# [WORK REQUIRED]
The response must consist of the lines below from the one with "intros [H0 H1]. unfold log10." through the one with "unfold error_rate, ord.", exactly as they appear and with both ends kept.

── RECORDS TO USE ──

(** A normalization-factor file: a header, a row for insert 300 and a row
    marked [NA]; and stand-ins for [int] and [float] that read the
    numbers this file holds. *)
Definition norm_header : list string := ["insert"; "s1"; "s2"]%string.

Definition norm_rows : list (list string) :=
  [ ["300"; "1.5"; "0.8"]; ["NA"; "1.5"; "0.8"] ]%string.

Definition norm_rows_NA : list (list string) :=
  [ ["NA"; "1.5"; "0.8"] ]%string.

Definition read_int (s : string) : result Z :=
  if String.eqb s "300" then Ok 300%Z else Raise ValueError.

Definition read_float (s : string) : result R :=
  if String.eqb s "1.5" then Ok 1.5
  else if String.eqb s "0.8" then Ok 0.8
  else Raise ValueError.

End Inputs.

(* ================================================================== *)
(** * Facts about the Python layer *)
(* ================================================================== *)

Lemma Rltb_true (x y : R) : x < y -> Rltb x y = true.
Proof. intro H. unfold Rltb. destruct (Rlt_dec x y); [reflexivity | contradiction]. Qed.

Lemma Rltb_false (x y : R) : y <= x -> Rltb x y = false.
Proof. intro H. unfold Rltb. destruct (Rlt_dec x y); [lra | reflexivity]. Qed.

Lemma math_log_pos (x : R) : 0 < x -> math_log x 10 = Ok (log10 x).
Proof. intro H. unfold math_log. rewrite (Rltb_true _ _ H). reflexivity. Qed.

Lemma ln_10_pos : 0 < ln 10.
Proof. rewrite <- ln_1. apply ln_increasing; lra. Qed.

Lemma log10_neg (x : R) : 0 < x < 1 -> log10 x < 0.
Proof.
  intros [H0 H1]. unfold log10.
  assert (Hx : ln x < 0) by (rewrite <- ln_1; apply ln_increasing; lra).
  pose proof ln_10_pos as H10.
  apply Rmult_lt_reg_r with (r := ln 10); [assumption |].
  unfold Rdiv. rewrite Rmult_assoc, Rinv_l by lra. lra.
Qed.

Lemma log10_inj (x y : R) : 0 < x -> 0 < y -> log10 x = log10 y -> x = y.
Proof.
  intros Hx Hy H. apply ln_inv; try assumption.
  pose proof ln_10_pos as H10. unfold log10, Rdiv in H.
  apply Rmult_eq_reg_r with (r := / ln 10); [assumption |].
  apply Rinv_neq_0_compat. lra.
Qed.


Lemma In_firstn {A : Type} (n : nat) (xs : list A) (x : A) :
  In x (firstn n xs) -> In x xs.
Proof.
  revert xs. induction n as [| n IH]; intros [| y ys] H; cbn in *;
    try contradiction.
  destruct H as [-> | H]; [left; reflexivity | right; apply IH, H].
Qed.

Lemma last_item_single {A : Type} (x : A) : last_item [x] = Ok x.
Proof. reflexivity. Qed.

(* ================================================================== *)
(** * The pileup model *)
(* ================================================================== *)

Section PileupFacts.

Import Pileup.

(** Quality byte 53 with offset 33 is an error rate of one in a hundred. *)
Lemma error_rate_53 : error_rate "5" 33 = 0.01.
Proof.
  unfold error_rate, ord.
  replace (- IZR (Z.of_nat (nat_of_ascii "5") - 33) / 10) with (- INR 2)
    by (simpl; lra).
  rewrite Rpower_Ropp, Rpower_pow by lra. simpl. lra.
Qed.

Lemma error_rate_pos (q : ascii) (offset : Z) : 0 < error_rate q offset.
Proof. unfold error_rate, Rpower. apply exp_pos. Qed.

(** A read whose base is the reference allele adds [log10(1 - e)] to
    hom-ref, [log10((1 - e * (1 + pr_alt)) / 2)] to het and
    [log10(e * pr_alt)] to hom-alt, where [pr_alt] is
    [CONFUSION_MATRIX[alt][ref]]. *)
Lemma accumulate_ref_base (ref alt : string) (offset : Z) (lik : lik3)
      (read : PileupRead) (base q : ascii) (pr_ref : option R) (pr_alt : R) :
  str_item (seq read) (qpos read) = Ok base ->
  str_item (qual read) (qpos read) = Ok q ->
  confusion ref alt = Ok pr_ref ->
  confusion alt ref = Ok (Some pr_alt) ->
  char_eq_str base ref = true ->
  error_rate q offset < 1 ->
  0 < pr_alt ->
  error_rate q offset * (1 + pr_alt) < 1 ->
  accumulate ref alt offset lik read =
  let e := error_rate q offset in
  Ok (fst (fst lik) + log10 (1 - e),
      snd (fst lik) + log10 ((1 - e * (1 + pr_alt)) / 2),
      snd lik + log10 (e * pr_alt)).
Proof.
  intros Hb Hq Hr Ha Heq H1 Hp H2.
  destruct lik as [[a b] c]. unfold accumulate.
  rewrite Hb, Hr, Ha, Hq. cbn [bind]. rewrite Heq.
  pose proof (error_rate_pos q offset) as He.
  rewrite math_log_pos by lra. cbn [bind number].
  rewrite math_log_pos by lra. cbn [bind].
  rewrite math_log_pos by (apply Rmult_lt_0_compat; assumption).
  reflexivity.
Qed.

(** A read whose base is neither allele leaves the sums as they are, or
    raises. *)
Lemma accumulate_uninformative (ref alt : string) (offset : Z) (lik : lik3)
      (read : PileupRead) :
  informative ref alt read = false ->
  accumulate ref alt offset lik read = Ok lik \/
  exists e, accumulate ref alt offset lik read = Raise e.
Proof.
  intro H. destruct lik as [[a b] c]. unfold accumulate, informative in *.
  destruct (str_item (seq read) (qpos read)) as [base | e]; cbn [bind];
    [| right; eexists; reflexivity].
  apply orb_false_elim in H. destruct H as [Hr Ha].
  destruct (confusion ref alt) as [pr | e]; cbn [bind];
    [| right; eexists; reflexivity].
  destruct (confusion alt ref) as [pa | e]; cbn [bind];
    [| right; eexists; reflexivity].
  destruct (str_item (qual read) (qpos read)) as [q | e]; cbn [bind];
    [| right; eexists; reflexivity].
  rewrite Hr, Ha. left. reflexivity.
Qed.

Lemma likelihoods_uninformative (ref alt : string) (offset : Z)
      (reads : list PileupRead) (lik : lik3) :
  Forall (fun r => informative ref alt r = false) reads ->
  for_each (accumulate ref alt offset) reads lik = Ok lik \/
  exists e, for_each (accumulate ref alt offset) reads lik = Raise e.
Proof.
  induction 1 as [| r rs Hr _ IH]; [left; reflexivity |].
  cbn [for_each].
  destruct (accumulate_uninformative ref alt offset lik r Hr) as [E | [e E]];
    rewrite E; cbn [bind]; [exact IH | right; eauto].
Qed.

(** With no informative read the computation yields no triple. *)
Lemma PL_absent_uninformative (ref alt : string) (maxcovg : nat) (offset : Z)
      (column : option (list PileupRead)) :
  (forall pileups, column = Some pileups ->
     Forall (fun r => informative ref alt r = false) pileups) ->
  data_PL (PileupData_init column ref alt maxcovg offset) = None.
Proof.
  intro H. unfold PileupData_init. cbn [data_PL].
  set (reads := match column with Some _ => _ | None => [] end).
  assert (Hreads : Forall (fun r => informative ref alt r = false) reads).
  { subst reads. destruct column as [pileups |]; [| constructor].
    specialize (H pileups eq_refl). rewrite Forall_forall in *.
    intros r Hin. apply H.
    apply In_firstn in Hin. apply filter_In in Hin. tauto. }
  unfold calculate_pl, likelihoods.
  destruct (likelihoods_uninformative ref alt offset reads (0, 0, 0) Hreads)
    as [E | [e E]]; rewrite E; cbn [bind]; [| reflexivity].
  rewrite Rltb_false by (cbn; lra). reflexivity.
Qed.

End PileupFacts.

Section PileupClaims.

Import Pileup Call Scenario.

Lemma sums_after_read_A_q53 :
  likelihoods [read_A_q53] "A" "C" 33 = Ok lik_A_q53.
Proof.
  unfold likelihoods. cbn [for_each].
  rewrite (accumulate_ref_base "A" "C" 33 (0, 0, 0) read_A_q53
             "A"%char "5"%char (Some 0.577) 0.349);
    try reflexivity; rewrite ?error_rate_53; try lra.
  cbn [bind fst snd]. rewrite !Rplus_0_l.
  replace (1 - 0.01) with 0.99 by lra. reflexivity.
Qed.

(** C1 (as the code has it).  One read with base [A] and quality byte 53,
    for [ref = A] and [alt = C], leaves the sums at [log10(0.99)] for
    hom-ref, [log10((1 - 0.01 * (1 + 0.349)) / 2)] for het and
    [log10(0.01 * 0.349)] for hom-alt: the miscall rate in the het and
    hom-alt terms is [CONFUSION_MATRIX['C']['A'] = 0.349]. *)
Theorem single_ref_read_terms :
  likelihoods [read_A_q53] "A" "C" 33 =
  Ok (log10 0.99,
      log10 ((1 - 0.01 * (1 + 0.349)) / 2),
      log10 (0.01 * 0.349)).
Proof. exact sums_after_read_A_q53. Qed.

(** C1 as stated fails: the sums are not those built from the miscall rate
    [0.577]. *)
Lemma single_ref_read_terms_not_0577 :
  likelihoods [read_A_q53] "A" "C" 33 <>
  Ok (log10 0.99,
      log10 ((1 - 0.01 * (1 + 0.577)) / 2),
      log10 (0.01 * 0.577)).
Proof.
  rewrite sums_after_read_A_q53. unfold lik_A_q53. intro H.
  injection H as _ H3.
  apply log10_inj in H3; lra.
Qed.

(** C9 (as the code has it).  A record built from a pileup with depth 0
    has no genotype likelihoods, and a pileup without an informative read
    gives a record without genotype likelihoods. *)
Theorem pileup_record_depth_zero :
  forall (name : string) (column : option (list PileupRead)) (ref alt : string),
    (DP (pileup name column ref alt) = 0%Z ->
     PL (pileup name column ref alt) = None) /\
    ((forall pileups, column = Some pileups ->
        Forall (fun r => informative ref alt r = false) pileups) ->
     PL (pileup name column ref alt) = None).
Proof.
  intros name column ref alt. split.
  - unfold pileup, PileupData_init.
    set (reads := match column with Some _ => _ | None => [] end).
    cbn [data_DP data_PL CallData_init DP PL]. intro H.
    destruct reads as [| r rs]; [| cbn in H; lia].
    unfold calculate_pl, likelihoods. cbn [for_each bind].
    rewrite Rltb_false by (cbn; lra). reflexivity.
  - intro H. unfold pileup.
    rewrite (PL_absent_uninformative ref alt 250 33 column H). reflexivity.
Qed.

Lemma pileup_record_depth_zero_witness :
  DP (pileup "s" (Some [read_G_unmapped]) "A" "C") = 0%Z /\
  PL (pileup "s" (Some [read_G_unmapped]) "A" "C") = None /\
  PL (pileup "s" (Some [read_G_unmapped]) "A" "C") = None.
Proof.
  split; [reflexivity | split].
  - apply (proj1 (pileup_record_depth_zero
                    "s" (Some [read_G_unmapped]) "A" "C")).
    reflexivity.
  - apply (proj2 (pileup_record_depth_zero
                    "s" (Some [read_G_unmapped]) "A" "C")).
    intros pileups E. injection E as <-.
    constructor; [reflexivity | constructor].
Defined.

(** C9 as stated fails: a record built from VCF fields keeps the triple it
    is given, also at depth 0. *)
Lemma vcf_record_depth_zero_with_PL :
  DP (CallData_init "s" (Some (Some 0%Z))
        (Some (Some [PyInt 0; PyInt 30; PyInt 255]))) = 0%Z /\
  PL (CallData_init "s" (Some (Some 0%Z))
        (Some (Some [PyInt 0; PyInt 30; PyInt 255])))
  = Some [0; 30; 255]%Z.
Proof. split; reflexivity. Qed.

Lemma max3_upper (lik : lik3) :
  Forall (fun l => l <= max3 lik) (entries lik).
Proof.
  destruct lik as [[a b] c]. unfold max3, entries.
  pose proof (Rmax_l (Rmax a b) c). pose proof (Rmax_r (Rmax a b) c).
  pose proof (Rmax_l a b). pose proof (Rmax_r a b).
  constructor; [lra | constructor; [lra | constructor; [lra | constructor]]].
Qed.

Lemma max3_attained (lik : lik3) : In (max3 lik) (entries lik).
Proof.
  destruct lik as [[a b] c]. unfold max3, entries.
  apply Rmax_case_strong; intros _; [apply Rmax_case_strong; intros _ |];
    cbn; auto.
Qed.

(** C10.  A triple returned by [calculate_pl] is the accumulated sums
    minus their maximum, times [-10]: no entry is negative, the entry of a
    sum that equals the maximum is 0, and such an entry exists. *)
Theorem calculate_pl_normalized :
  forall (reads : list PileupRead) (ref alt : string) (offset : Z)
         (pl : list R),
    calculate_pl reads ref alt offset = Ok (Some pl) ->
    exists lik,
      likelihoods reads ref alt offset = Ok lik /\
      pl = map (fun l => -10 * (l - max3 lik)) (entries lik) /\
      Forall (fun p => 0 <= p) pl /\
      (forall i l, nth_error (entries lik) i = Some l -> l = max3 lik ->
                   nth_error pl i = Some 0) /\
      In 0 pl.
Proof.
  intros reads ref alt offset pl H. unfold calculate_pl in H.
  destruct (likelihoods reads ref alt offset) as [lik | e]; [| discriminate].
  cbn [bind] in H. destruct (Rltb (sum3 lik) 0); [| discriminate].
  injection H as <-. exists lik.
  assert (E : normalize lik = map (fun l => -10 * (l - max3 lik)) (entries lik))
    by (destruct lik as [[a b] c]; reflexivity).
  rewrite E. split; [reflexivity | split; [reflexivity |]].
  split; [| split].
  - apply Forall_map. eapply Forall_impl; [| apply max3_upper].
    cbn. intros l Hl. lra.
  - intros i l Hi ->. rewrite nth_error_map, Hi. cbn. f_equal. lra.
  - apply in_map_iff. exists (max3 lik). split; [lra | apply max3_attained].
Qed.

Lemma calculate_pl_read_A_q53 :
  calculate_pl [read_A_q53] "A" "C" 33 = Ok (Some (normalize lik_A_q53)).
Proof.
  unfold calculate_pl. rewrite sums_after_read_A_q53. cbn [bind].
  rewrite Rltb_true; [reflexivity |].
  unfold lik_A_q53, sum3.
  pose proof (log10_neg 0.99). pose proof (log10_neg ((1 - 0.01 * (1 + 0.349)) / 2)).
  pose proof (log10_neg (0.01 * 0.349)). lra.
Qed.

───

# [RESPONSE]
  intros [H0 H1]. unfold log10.
  assert (Hx : ln x < 0) by (rewrite <- ln_1; apply ln_increasing; lra).
  pose proof ln_10_pos as H10.
  apply Rmult_lt_reg_r with (r := ln 10); [assumption |].
  unfold Rdiv. rewrite Rmult_assoc, Rinv_l by lra. lra.
Qed.

Lemma log10_inj (x y : R) : 0 < x -> 0 < y -> log10 x = log10 y -> x = y.
Proof.
  intros Hx Hy H. apply ln_inv; try assumption.
  pose proof ln_10_pos as H10. unfold log10, Rdiv in H.
  apply Rmult_eq_reg_r with (r := / ln 10); [assumption |].
  apply Rinv_neq_0_compat. lra.
Qed.


Lemma In_firstn {A : Type} (n : nat) (xs : list A) (x : A) :
  In x (firstn n xs) -> In x xs.
Proof.
  revert xs. induction n as [| n IH]; intros [| y ys] H; cbn in *;
    try contradiction.
  destruct H as [-> | H]; [left; reflexivity | right; apply IH, H].
Qed.

Lemma last_item_single {A : Type} (x : A) : last_item [x] = Ok x.
Proof. reflexivity. Qed.

(* ================================================================== *)
(** * The pileup model *)
(* ================================================================== *)

Section PileupFacts.

Import Pileup.

(** Quality byte 53 with offset 33 is an error rate of one in a hundred. *)
Lemma error_rate_53 : error_rate "5" 33 = 0.01.
Proof.
  unfold error_rate, ord.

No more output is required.